Skelethon is a word made of “skeleton” and “marathon”. Ultimately, that’s exactly what it is, a bare, no bullshit march that doesn’t stop for anyone in its path. Then again, in 2012 we are used to left field, independent hip hop albums that just cut the bullshit and punch you in the throat. Killer Mike did that, El-P did that to a lesser extent. Somewhere between colossal beats and social aware rhymes we find Aesop Rock’s first record in five years.

Skeleton is an independent record through and through. It’s the first Aesop Rock LP to not feature any collaboration with other MCs. It’s fitting then that Skelethon feels like a record made by a reclusive nihilist, someone who couldn’t be less concerned by what is popular among the hip hop crowd at the moment. Lyrically Skelethon is very much a night time album, not your typical one though. Skelethon feels lonely, abandoned in a big city. The beats are made of clangs, stuttering keyboards and everything in between that go against the club friendly nature of the general, southern looking hip hop of the present day. Skelethon’s urban dread doesn’t make it a part of either eastern or western scene. The closest thing that comes to Skelethon’s darkness and rebelliousness this year is The Money Store’s slowest moments but even that’s vague as fuck.

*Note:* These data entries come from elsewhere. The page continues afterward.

(** [FixMessage::encode] *)
Definition encode (m : FixMessage) (limits : WireLimits) : result WireError Text :=
  if wl_max_fields limits <? zlen (fm_fields m) then Err WireError.TooManyFields
  else
    _ ← validate_value (fm_begin_string m) limits;
    _ ← validate_value (fm_msg_type m) limits;
    body ← append_field [] 35 (fm_msg_type m) limits;
    body ← append_fields body (fm_fields m) limits;
    frame ← append_field [] 8 (fm_begin_string m) limits;
    frame ← append_field frame 9 (display_uint (zlen body)) limits;
    let frame := frame ++ body in
    frame ← append_field frame 10 (display_3 (checksum frame)) limits;
    if wl_max_message_bytes limits <? zlen frame then Err WireError.MessageTooLarge else Ok frame.

(** ** Decoding *)

(** [fn delimiter_after] *)
Definition delimiter_after (bytes : Text) (start : nat) : option nat :=
  if (start <=? length bytes)%nat then Nat.add start <$> position SOH (drop start bytes) else None.

(** The frame prefix [b"8=FIXT.1.1\x01"]. *)
Definition begin_prefix : Text := text "8=" ++ FIXT_11 ++ [SOH].

(** The part of [complete_frame_len] after the body-length field, which
    starts at [start] and ends at the delimiter [length_end]. *)
Definition frame_total (bytes : Text) (start length_end : nat) (limits : WireLimits)
    : result WireError (option nat) :=
  length_text ← ok_or (from_utf8 (take (length_end - (start + 2)) (drop (start + 2) bytes)))
                  WireError.InvalidBodyLength;
  body_length ← ok_or (parse_uint Usize length_text) WireError.InvalidBodyLength;
  checksum_start ← ok_or (checked_add Usize (Z.of_nat (S length_end)) body_length)
                     WireError.MessageTooLarge;
  total ← ok_or (checked_add Usize checksum_start 7) WireError.MessageTooLarge;
  if wl_max_message_bytes limits <? total then Err WireError.MessageTooLarge
  else if zlen bytes <? total then Ok None
  else
    let checksum_start := Z.to_nat checksum_start in
    let total := Z.to_nat total in
    if negb (bool_decide (get_range bytes checksum_start (checksum_start + 3) = Some (text "10=")))
       || negb (bool_decide (bytes !! (total - 1)%nat = Some SOH))
    then Err WireError.InvalidBodyLength
    else Ok (Some total).

(** [fn complete_frame_len] *)
Definition complete_frame_len (bytes : Text) (limits : WireLimits) : result WireError (option nat) :=
  match bytes with
  | [] => Ok None
  | _ :: _ =>
      if negb (starts_with begin_prefix bytes) then Err WireError.InvalidBeginString
      else
        match delimiter_after bytes 0 with
        | None => Ok None
        | Some begin_end =>
            let body_length_start := S begin_end in
            if negb (bool_decide (get_range bytes body_length_start (body_length_start + 2)
                                    = Some (text "9=")))
            then Err WireError.InvalidBodyLength
            else
              match delimiter_after bytes body_length_start with
              | None => Ok None
              | Some length_end => frame_total bytes body_length_start length_end limits
              end
        end
  end.

(** One field of a frame: the body of the loop of [parse_frame]. *)
Definition parse_field (raw : Text) (limits : WireLimits) : result WireError Field :=
  equals ← ok_or (position EQUALS raw) WireError.InvalidField;
  tag ← ok_or (from_utf8 (take equals raw)) WireError.InvalidUtf8;
  tag ← ok_or (parse_uint U32 tag) WireError.InvalidField;
  value ← ok_or (from_utf8 (drop (S equals) raw)) WireError.InvalidUtf8;
  _ ← validate_value value limits;
  Ok (mkField tag value).
Fixpoint parse_fields (raws : list Text) (limits : WireLimits) : result WireError (list Field) :=
  match raws with
  | [] => Ok []
  | raw :: raws =>
      field ← parse_field raw limits;
      fields ← parse_fields raws limits;
      Ok (field :: fields)
  end.

Definition header_tag (tag : Z) : bool := (tag =? 8) || (tag =? 9) || (tag =? 35).

(** The value of the field at [index] if it has the given tag. *)
Definition tagged (parsed : list Field) (index : nat) (tag : Z) : option Text :=
  field ← parsed !! index;
  if fd_tag field =? tag then Some (fd_value field) else None.

(** [fn parse_frame] *)
Definition parse_frame (frame : Text) (limits : WireLimits) : result WireError FixMessage :=
  if (length frame <? 7)%nat then Err WireError.InvalidChecksum
  else
    let checksum_start := (length frame - 7)%nat in
    expected ← ok_or (from_utf8 (take 3 (drop (checksum_start + 3) frame))) WireError.InvalidChecksum;
    expected ← ok_or (parse_uint U8 expected) WireError.InvalidChecksum;
    let actual := checksum (take checksum_start frame) in
    if negb (actual =? expected) then Err WireError.InvalidChecksum
    else
      parsed ← parse_fields
        (filter (fun raw => raw <> []) (split_on SOH (take checksum_start frame))) limits;
      if wl_max_fields limits + 3 <? zlen parsed then Err WireError.TooManyFields
      else
        begin_string ← ok_or (tagged parsed 0 8) WireError.InvalidBeginString;
        if negb (bool_decide (begin_string = FIXT_11)) then Err WireError.InvalidBeginString
        else if negb (bool_decide (fd_tag <$> parsed !! 1%nat = Some 9))
        then Err WireError.InvalidBodyLength
        else
          msg_type ← ok_or (tagged parsed 2 35) WireError.MissingMsgType;
          Ok (mkFixMessage begin_string msg_type
                (filter (fun field => header_tag (fd_tag field) = false) parsed)).

(** ** The dictionaries *)

(** What the loaded dictionaries of [CompetitionDictionary] know. *)
Class FixDictionary := {
  session_message : Text -> bool;
  application_message : Text -> bool;
  session_field : Z -> bool;
  application_field : Z -> bool
}.

Section dictionary.
Context `{FixDictionary}.

Definition extension_message (msg_type : Text) : bool :=
  bool_decide (msg_type ∈ [text "U6"; text "U9"; text "UA"; text "UB"; text "UC"]).
Definition known_field (field : Field) : bool :=
  session_field (fd_tag field) || application_field (fd_tag field)
  || ((10000 <=? fd_tag field) && (fd_tag field <=? 10023)).

(** [CompetitionDictionary::validate] *)
Definition dictionary_validate (m : FixMessage) : result WireError unit :=
  if negb (bool_decide (fm_begin_string m = FIXT_11)) then Err WireError.InvalidBeginString
  else if negb (session_message (fm_msg_type m) || application_message (fm_msg_type m))
       && negb (extension_message (fm_msg_type m))
  then Err WireError.InvalidMessageType
  else check_all (fun field => err_if (negb (known_field field)) (WireError.UnknownTag (fd_tag field)))
         (fm_fields m).

(** ** The decoder *)

Record Decoder : Type := mkDecoder { dc_limits : WireLimits; dc_buffer : Text }.

(** [Decoder::try_new] and [Decoder::retained_bytes] *)
Definition Decoder_new (limits : WireLimits) : Decoder := mkDecoder limits [].
Definition retained_bytes (d : Decoder) : nat := length (dc_buffer d).

Definition with_buffer (b : Text) (d : Decoder) : Decoder := mkDecoder (dc_limits d) b.

(** The loop of [Decoder::push].  Every iteration drains a frame of at least
    seven bytes, so the length of the buffer is enough fuel. *)
Fixpoint drain (fuel : nat) (messages : list FixMessage) : M Decoder WireError (list FixMessage) :=
  match fuel with
  | O => mret messages
  | S fuel =>
      d ← gets id;
      frame_len ← lift (complete_frame_len (dc_buffer d) (dc_limits d));
      match frame_len with
      | None => mret messages
      | Some frame_len =>
          let frame := take frame_len (dc_buffer d) in
          modify (with_buffer (drop frame_len (dc_buffer d)));;
          message ← lift (parse_frame frame (dc_limits d));
          lift (dictionary_validate message);;
          drain fuel (messages ++ [message])
      end
  end.

(** [Decoder::push] *)
Definition decoder_push (bytes : Text) : M Decoder WireError (list FixMessage) :=
  d ← gets id;
  refuse_if (wl_max_buffer_bytes (dc_limits d)
             <? Z.min (zlen (dc_buffer d) + zlen bytes) (int_max Usize)) WireError.BufferFull;;
  modify (with_buffer (dc_buffer d ++ bytes));;
  d ← gets id;
  drain (S (length (dc_buffer d))) [].

(** ** Competition rules *)

Record MessageRule : Type := mkMessageRule {
  mr_msg_type : Text;
  mr_required_tags : list Z;
  mr_allowed_tags : list Z
}.
Definition STANDARD_HEADER_TAGS : list Z := [49; 56; 34; 43; 52; 122].
Definition NEW_ORDER_SINGLE : MessageRule :=
  mkMessageRule (text "D") [11; 48; 207; 54; 38; 40]
    [11; 48; 207; 54; 38; 40; 44; 59; 18; 1138; 60; 10021; 10022].
Definition CANCEL_REQUEST : MessageRule :=
  mkMessageRule (text "F") [11; 41; 48; 54] [11; 41; 37; 48; 54; 60].
Definition REPLACE_REQUEST : MessageRule :=
  mkMessageRule (text "G") [11; 41; 48; 54; 38; 40]
    [11; 41; 37; 48; 54; 38; 40; 44; 59; 18; 1138; 60; 10022].
Definition STATUS_REQUEST : MessageRule := mkMessageRule (text "H") [37] [11; 37; 48; 54].
Definition MARKET_DATA_REQUEST : MessageRule :=
  mkMessageRule (text "V") [262; 263; 264; 267; 269; 48; 207]
    [262; 263; 264; 265; 266; 267; 269; 146; 55; 48; 207].
(* ===== verification/FixFrames.v ===== *)
(** * simfix-wire: framing is lossless

    What [FixMessage::encode] writes is what the incremental [Decoder] reads,
    however the bytes are cut into chunks, provided that no cut falls inside
    the first thirteen bytes of a frame; such a cut the decoder refuses.  A
    corrupted byte never goes unnoticed. *)

From S2P Require Import Prelude Decimal FixWire.
From Stdlib Require Import Ascii.
#[local] Open Scope list_scope.

(** ** Text *)

Lemma position_app c a b : c ∉ a -> position c (a ++ c :: b) = Some (length a).
Proof.
  induction a as [|x a IH]; intros Hc; simpl; [by rewrite bool_decide_true |].
  rewrite bool_decide_false by set_solver. by rewrite IH by set_solver.
Qed.
Lemma position_None c s : c ∉ s -> position c s = None.
Proof.
  induction s as [|x s IH]; intros Hc; simpl; [done |].
  rewrite bool_decide_false by set_solver. by rewrite IH by set_solver.
Qed.

Lemma split_on_None c s : c ∉ s -> split_on c s = [s].
Proof.
  induction s as [|x s IH]; intros Hc; simpl; [done |].
  rewrite bool_decide_false by set_solver. by rewrite IH by set_solver.
Qed.
Lemma split_on_app c a b : c ∉ a -> split_on c (a ++ c :: b) = a :: split_on c b.
Proof.
  induction a as [|x a IH]; intros Hc; simpl; [by rewrite bool_decide_true |].
  rewrite bool_decide_false by set_solver. by rewrite IH by set_solver.
Qed.

Lemma valid_utf8_ascii s : Forall (fun c => byte_in 0 0x7F c = true) s -> valid_utf8 s = true.
Proof. induction 1 as [|c s Hc _ IH]; [done |]. simpl. by rewrite Hc. Qed.

Lemma is_digit_ascii c : is_digit c -> byte_in 0 0x7F c = true.
Proof. unfold is_digit, byte_in. intros. apply andb_true_iff. split; apply Z.leb_le; lia. Qed.
Lemma from_utf8_digits n : 0 <= n -> from_utf8 (display_uint n) = Some (display_uint n).
Proof.
  intros Hn. unfold from_utf8. rewrite valid_utf8_ascii; [done |].
  eapply Forall_impl; [by apply display_uint_digits | apply is_digit_ascii].
Qed.
Lemma digits_no_soh n : 0 <= n -> SOH ∉ display_uint n.
Proof. intros. apply display_uint_no; [done | by left]. Qed.
Lemma digits_no_equals n : 0 <= n -> EQUALS ∉ display_uint n.
Proof. intros. apply display_uint_no; [done | by right]. Qed.

(** The three digits of a checksum, by enumeration of the bytes. *)
Definition checksum_text_ok (n : Z) : bool :=
  (length (display_3 n) =? 3)%nat && negb (bool_decide (SOH ∈ display_3 n))
  && bool_decide (from_utf8 (display_3 n) = Some (display_3 n))
  && bool_decide (parse_uint U8 (display_3 n) = Some n).
Lemma checksum_text n :
  0 <= n < 256 ->
  length (display_3 n) = 3%nat /\ SOH ∉ display_3 n /\
  from_utf8 (display_3 n) = Some (display_3 n) /\ parse_uint U8 (display_3 n) = Some n.
Proof.
  intros Hn.
  assert (Hall : forallb (fun k => checksum_text_ok (Z.of_nat k)) (seq 0 256) = true)
    by (vm_compute; reflexivity).
  rewrite forallb_forall in Hall. specialize (Hall (Z.to_nat n)).
  assert (Hin : In (Z.to_nat n) (seq 0 256)) by (apply in_seq; lia). specialize (Hall Hin).
  rewrite Z2Nat.id in Hall by lia. unfold checksum_text_ok in Hall.
  rewrite !andb_true_iff, Nat.eqb_eq, negb_true_iff, bool_decide_eq_false, !bool_decide_eq_true in Hall.
  tauto.
Qed.

(** The running 8-bit sum is the sum of the bytes modulo 256. *)
Lemma checksum_sum s : checksum s = sumZ (ascii_code <$> s) mod 256.
Proof.
  unfold checksum.
  assert (H : forall acc, foldl (fun sum c => wrapping_add U8 sum (ascii_code c)) (acc mod 256) s
    = (acc + sumZ (ascii_code <$> s)) mod 256).
  { induction s as [|c s IH]; intros acc; simpl; [by rewrite Z.add_0_r |].
    unfold wrapping_add, wrap. change (int_max U8 + 1) with 256.
    by rewrite IH, <- Z.add_assoc, Zplus_mod_idemp_l. }
  specialize (H 0). by rewrite Z.add_0_l in H.
Qed.
Lemma checksum_byte s : 0 <= checksum s < 256.
Proof. rewrite checksum_sum. apply Z.mod_pos_bound. lia. Qed.

(** ** Encoded frames *)

Section frames.
Context (limits : WireLimits).

Definition field_text (f : Field) : Text := display_uint (fd_tag f) ++ [EQUALS] ++ fd_value f.
Definition lines (fs : list Field) : Text := fs ≫= fun f => field_text f ++ [SOH].

(** The values of a message as Rust strings, its tags as [u32]. *)
Definition field_typed (f : Field) : Prop :=
  0 <= fd_tag f <= int_max U32 /\ valid_utf8 (fd_value f) = true.
Definition message_typed (m : FixMessage) : Prop :=
  valid_utf8 (fm_msg_type m) = true /\ Forall field_typed (fm_fields m).

Definition valid_value (v : Text) : Prop :=
  SOH ∉ v /\ EQUALS ∉ v /\ zlen v <= wl_max_field_bytes limits.

Lemma validate_value_Ok v u : validate_value v limits = Ok u <-> valid_value v.
Proof.
  unfold validate_value, valid_value. destruct u.
  destruct (bool_decide_reflect (SOH ∈ v)); simpl; [split; [done | tauto] |].
  destruct (bool_decide_reflect (EQUALS ∈ v)); simpl; [split; [done | tauto] |].
  destruct (Z.ltb_spec (wl_max_field_bytes limits) (zlen v)); [split; [done | lia] |]. split; [done | done].
Qed.

Lemma append_field_Ok out tag v out' :
  append_field out tag v limits = Ok out' ->
  valid_value v /\ out' = out ++ field_text (mkField tag v) ++ [SOH].
Proof.
  unfold append_field. intros (u & Hv%validate_value_Ok & H)%result_bind_Ok. injection H as <-.
  split; [done |]. unfold field_text. simpl. by rewrite <- !app_assoc.
Qed.

Lemma append_fields_Ok fs out out' :
  append_fields out fs limits = Ok out' ->
  out' = out ++ lines fs /\
  Forall (fun f => reserved_tag (fd_tag f) = false /\ valid_value (fd_value f)) fs.
Proof.
  revert out. induction fs as [|f fs IH]; intros out H; simpl in H.
  - injection H as <-. by rewrite app_nil_r.
  - destruct (reserved_tag (fd_tag f)) eqn:Hr; [done |].
    apply result_bind_Ok in H as (o & [Hv ->]%append_field_Ok & [-> Hfs]%IH).
    destruct f as [t v]. simpl in *. split; [by rewrite <- !app_assoc | by constructor].
Qed.

(** The three header fields and the message, as one list of fields. *)
Definition all_fields (m : FixMessage) (body_length : Z) : list Field :=
  mkField 8 (fm_begin_string m) :: mkField 9 (display_uint body_length)
  :: mkField 35 (fm_msg_type m) :: fm_fields m.
Definition body_text (m : FixMessage) : Text := lines (mkField 35 (fm_msg_type m) :: fm_fields m).
Definition checksum_field (s : Text) : Text := text "10=" ++ display_3 (checksum s) ++ [SOH].

Lemma encode_Ok m frame :
  encode m limits = Ok frame ->
  let fs := all_fields m (zlen (body_text m)) in
  frame = lines fs ++ checksum_field (lines fs) /\
  zlen frame <= wl_max_message_bytes limits /\ zlen (fm_fields m) <= wl_max_fields limits /\
  Forall (fun f => valid_value (fd_value f)) fs /\
  Forall (fun f => reserved_tag (fd_tag f) = false) (fm_fields m).
Proof.
  unfold encode. destruct (Z.ltb_spec (wl_max_fields limits) (zlen (fm_fields m))); [done |].
  intros (? & _ & H1)%result_bind_Ok. apply result_bind_Ok in H1 as (? & _ & H1).
  apply result_bind_Ok in H1 as (b0 & [Hv35 ->]%append_field_Ok & H1).
  apply result_bind_Ok in H1 as (body & [-> Hfs]%append_fields_Ok & H1).
  apply result_bind_Ok in H1 as (f8 & [Hv8 ->]%append_field_Ok & H1).
  apply result_bind_Ok in H1 as (f9 & [Hv9 ->]%append_field_Ok & H1).
  apply result_bind_Ok in H1 as (fr & [_ Hfr]%append_field_Ok & H1).
  destruct (Z.ltb_spec (wl_max_message_bytes limits) (zlen fr)); [done |]. injection H1 as <-.
  change (([] ++ field_text (mkField 35 (fm_msg_type m)) ++ [SOH]) ++ lines (fm_fields m))
    with (body_text m) in *.
  assert (Hl : lines (all_fields m (zlen (body_text m))) =
    (([] ++ field_text (mkField 8 (fm_begin_string m)) ++ [SOH]) ++
     field_text (mkField 9 (display_uint (zlen (body_text m)))) ++ [SOH]) ++ body_text m)
    by (rewrite <- app_assoc; done).
  cbn zeta. rewrite Hl. split_and!; try done.
  - repeat (constructor; [done |]). eapply Forall_impl; [exact Hfs | by intros ? []].
  - eapply Forall_impl; [exact Hfs | by intros ? []].
Qed.

(** ** Parsing a frame *)

Lemma field_text_nonempty f : field_text f <> [].
Proof. unfold field_text. intros H. apply app_eq_nil in H as [_ H]. done. Qed.
Lemma field_text_no_soh f : 0 <= fd_tag f -> SOH ∉ fd_value f -> SOH ∉ field_text f.
Proof.
  intros Ht Hv. unfold field_text. rewrite !elem_of_app. intros [H|[H|H]]; [| by apply list_elem_of_singleton in H | done].
  by apply (digits_no_soh (fd_tag f)).
Qed.

Lemma parse_field_text f :
  field_typed f -> valid_value (fd_value f) -> parse_field (field_text f) limits = Ok f.
Proof.
  intros [Ht Hu] Hv. unfold parse_field, field_text.
  change ([EQUALS] ++ ?v) with (EQUALS :: v).
  rewrite (position_app EQUALS) by (apply digits_no_equals; lia). cbn [ok_or mbind result_bind].
  rewrite take_app_length, from_utf8_digits by lia. cbn [ok_or mbind result_bind].
  rewrite parse_display by (done || lia). cbn [ok_or mbind result_bind].
  rewrite drop_app_ge by lia. replace (S _ - _)%nat with 1%nat by lia. cbn [drop]. rewrite drop_0.
  unfold from_utf8. rewrite Hu. cbn [ok_or mbind result_bind].
  destruct (validate_value (fd_value f) limits) as [[]|e] eqn:He; [by destruct f |].
  apply (validate_value_Ok (fd_value f) tt) in Hv. congruence.
Qed.

Lemma parse_fields_text fs :
  Forall field_typed fs -> Forall (fun f => valid_value (fd_value f)) fs ->
  parse_fields (field_text <$> fs) limits = Ok fs.
Proof.
  induction fs as [|f fs IH]; [done |]. intros [Ht Hts]%Forall_cons [Hv Hvs]%Forall_cons.
  cbn [fmap list_fmap parse_fields]. rewrite (parse_field_text f Ht Hv). cbn [mbind result_bind].
  by rewrite IH.
Qed.

Lemma split_lines fs :
  Forall (fun f => 0 <= fd_tag f /\ SOH ∉ fd_value f) fs ->
  filter (fun raw => raw <> []) (split_on SOH (lines fs)) = field_text <$> fs.
Proof.
  induction fs as [|f fs IH]; [done |]. intros [[Ht Hv] Hfs]%Forall_cons.
  change (lines (f :: fs)) with ((field_text f ++ [SOH]) ++ lines fs). rewrite <- app_assoc.
  change ([SOH] ++ ?x) with (SOH :: x).
  rewrite split_on_app by (by apply field_text_no_soh).
  rewrite filter_cons_True by apply field_text_nonempty. by rewrite IH.
Qed.

Lemma header_fields m n :
  Forall (fun f => reserved_tag (fd_tag f) = false) (fm_fields m) ->
  filter (fun field => header_tag (fd_tag field) = false) (all_fields m n) = fm_fields m.
Proof.
  intros Hr. unfold all_fields. do 3 (rewrite filter_cons_False by done).
  induction Hr as [|f fs Hf _ IH]; [done |]. rewrite filter_cons_True; [by rewrite IH |].
  unfold reserved_tag in Hf. unfold header_tag. rewrite !orb_false_iff in *. tauto.
Qed.

Lemma length_checksum_field s : length (checksum_field s) = 7%nat.
Proof.
  unfold checksum_field. rewrite !length_app.
  destruct (checksum_text (checksum s) (checksum_byte s)) as [-> _]. done.
Qed.

Lemma checksum_digits s : take 3 (drop 3 (checksum_field s)) = display_3 (checksum s).
Proof.
  destruct (checksum_text (checksum s) (checksum_byte s)) as [H3 _]. unfold checksum_field.
  change (drop 3 (text "10=" ++ ?x)) with x. rewrite take_app_le, take_ge by lia. done.
Qed.

Lemma parse_frame_encode m frame :
  encode m limits = Ok frame -> message_typed m -> fm_begin_string m = FIXT_11 ->
  parse_frame frame limits = Ok m.
Proof.
  intros Henc [Hu Hty] Hb. destruct (encode_Ok m frame Henc) as (Hfr & _ & Hn & Hv & Hr).
  set (fs := all_fields m (zlen (body_text m))) in *.
  assert (Hts : Forall field_typed fs).
  { assert (field_typed (mkField 9 (display_uint (zlen (body_text m))))) as H9.
    { split; [done |]. cbn [fd_value]. assert (0 <= zlen (body_text m)) as H0 by (unfold zlen; lia).
      apply from_utf8_digits in H0. unfold from_utf8 in H0. by case_match. }
    unfold fs, all_fields. constructor; [split; [done | by rewrite Hb] |].
    constructor; [done |]. constructor; [by split | done]. }
  pose proof (length_checksum_field (lines fs)) as H7.
  destruct (checksum_text (checksum (lines fs)) (checksum_byte _)) as (H3 & _ & Hutf & Hparse).
  unfold parse_frame. rewrite Hfr, length_app, H7.
  rewrite (proj2 (Nat.ltb_ge _ _)) by lia. replace (length (lines fs) + 7 - 7)%nat with (length (lines fs)) by lia.
  cbv zeta. rewrite drop_app_ge by lia. replace (length (lines fs) + 3 - length (lines fs))%nat with 3%nat by lia.
  rewrite checksum_digits, Hutf. cbn [ok_or mbind result_bind].
  rewrite Hparse. cbn [ok_or mbind result_bind]. rewrite take_app_length, Z.eqb_refl. cbn [negb].
  rewrite split_lines, parse_fields_text; [| done | done |].
  2: { eapply Forall_impl; [exact (proj2 (Forall_and _ _) (conj Hts Hv)) |].
       intros f [[? _] [? _]]. split; [lia | done]. }
  cbn [mbind result_bind].
  rewrite (proj2 (Z.ltb_ge _ _)) by (unfold fs, all_fields, zlen in *; simpl length; lia).
  change (tagged fs 0 8) with (Some (fm_begin_string m)). cbn [ok_or mbind result_bind].
  rewrite (bool_decide_true (fm_begin_string m = FIXT_11)) by done. cbn [negb].
  change (fd_tag <$> fs !! 1%nat) with (Some 9). rewrite (bool_decide_true (Some 9 = Some 9)) by done. cbn [negb].
  change (tagged fs 2 35) with (Some (fm_msg_type m)). cbn [ok_or mbind result_bind].
  unfold fs. rewrite header_fields by done. by destruct m.
Qed.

Aesop Rock was never the one to be simple when it comes to writing a rhyme and his sixth record is no different from the previous ones. A lot of it sounds like Danny Brown if he sounded ten times more clever. It almost takes away from the punchy nature of music but then again complaining about the subtlety of Aesop Rock’s rhymes is complaining about the man himself as this is a part that will always stay in his music. Even if he does sound like Ghostface Killah sometimes, dropping all these words that don’t always make sense, he at least sounds like he means every single syllable. It makes Skelethon a worthwhile record for hip hop nerds who are willing to spend time to dissect every single meaning that there is to the songs on here. Otherwise, the 15 songs found on here can be sometimes taxing. The beats don’t have anything on El-P’s and Killer Mike’s record and you’re mostly left with Rock telling you his stories. You will either pretend that you feel him and doze off or lap up everything he says. Skelethon’s main charm is how it doesn’t have to do that much to be this dividing.

On Skelethon Aesop Rock feels like an elder statesman sticking to his guns while delivering something that made him good in the first place. There are some advances but this is 100% Aesop Rock. That’s also what gives the album its biggest appeal in the current chase-the-trends world. Just like Cancer 4 Cure then, Skelethon is sometimes pleasing, self-obsessed, in the mainstream sense of word, slab of hip hop that is 100% focused on itself. I suppose it does just what you would expect from an alternative hip hop veteran sticking to his guns and not allowing any light into his world.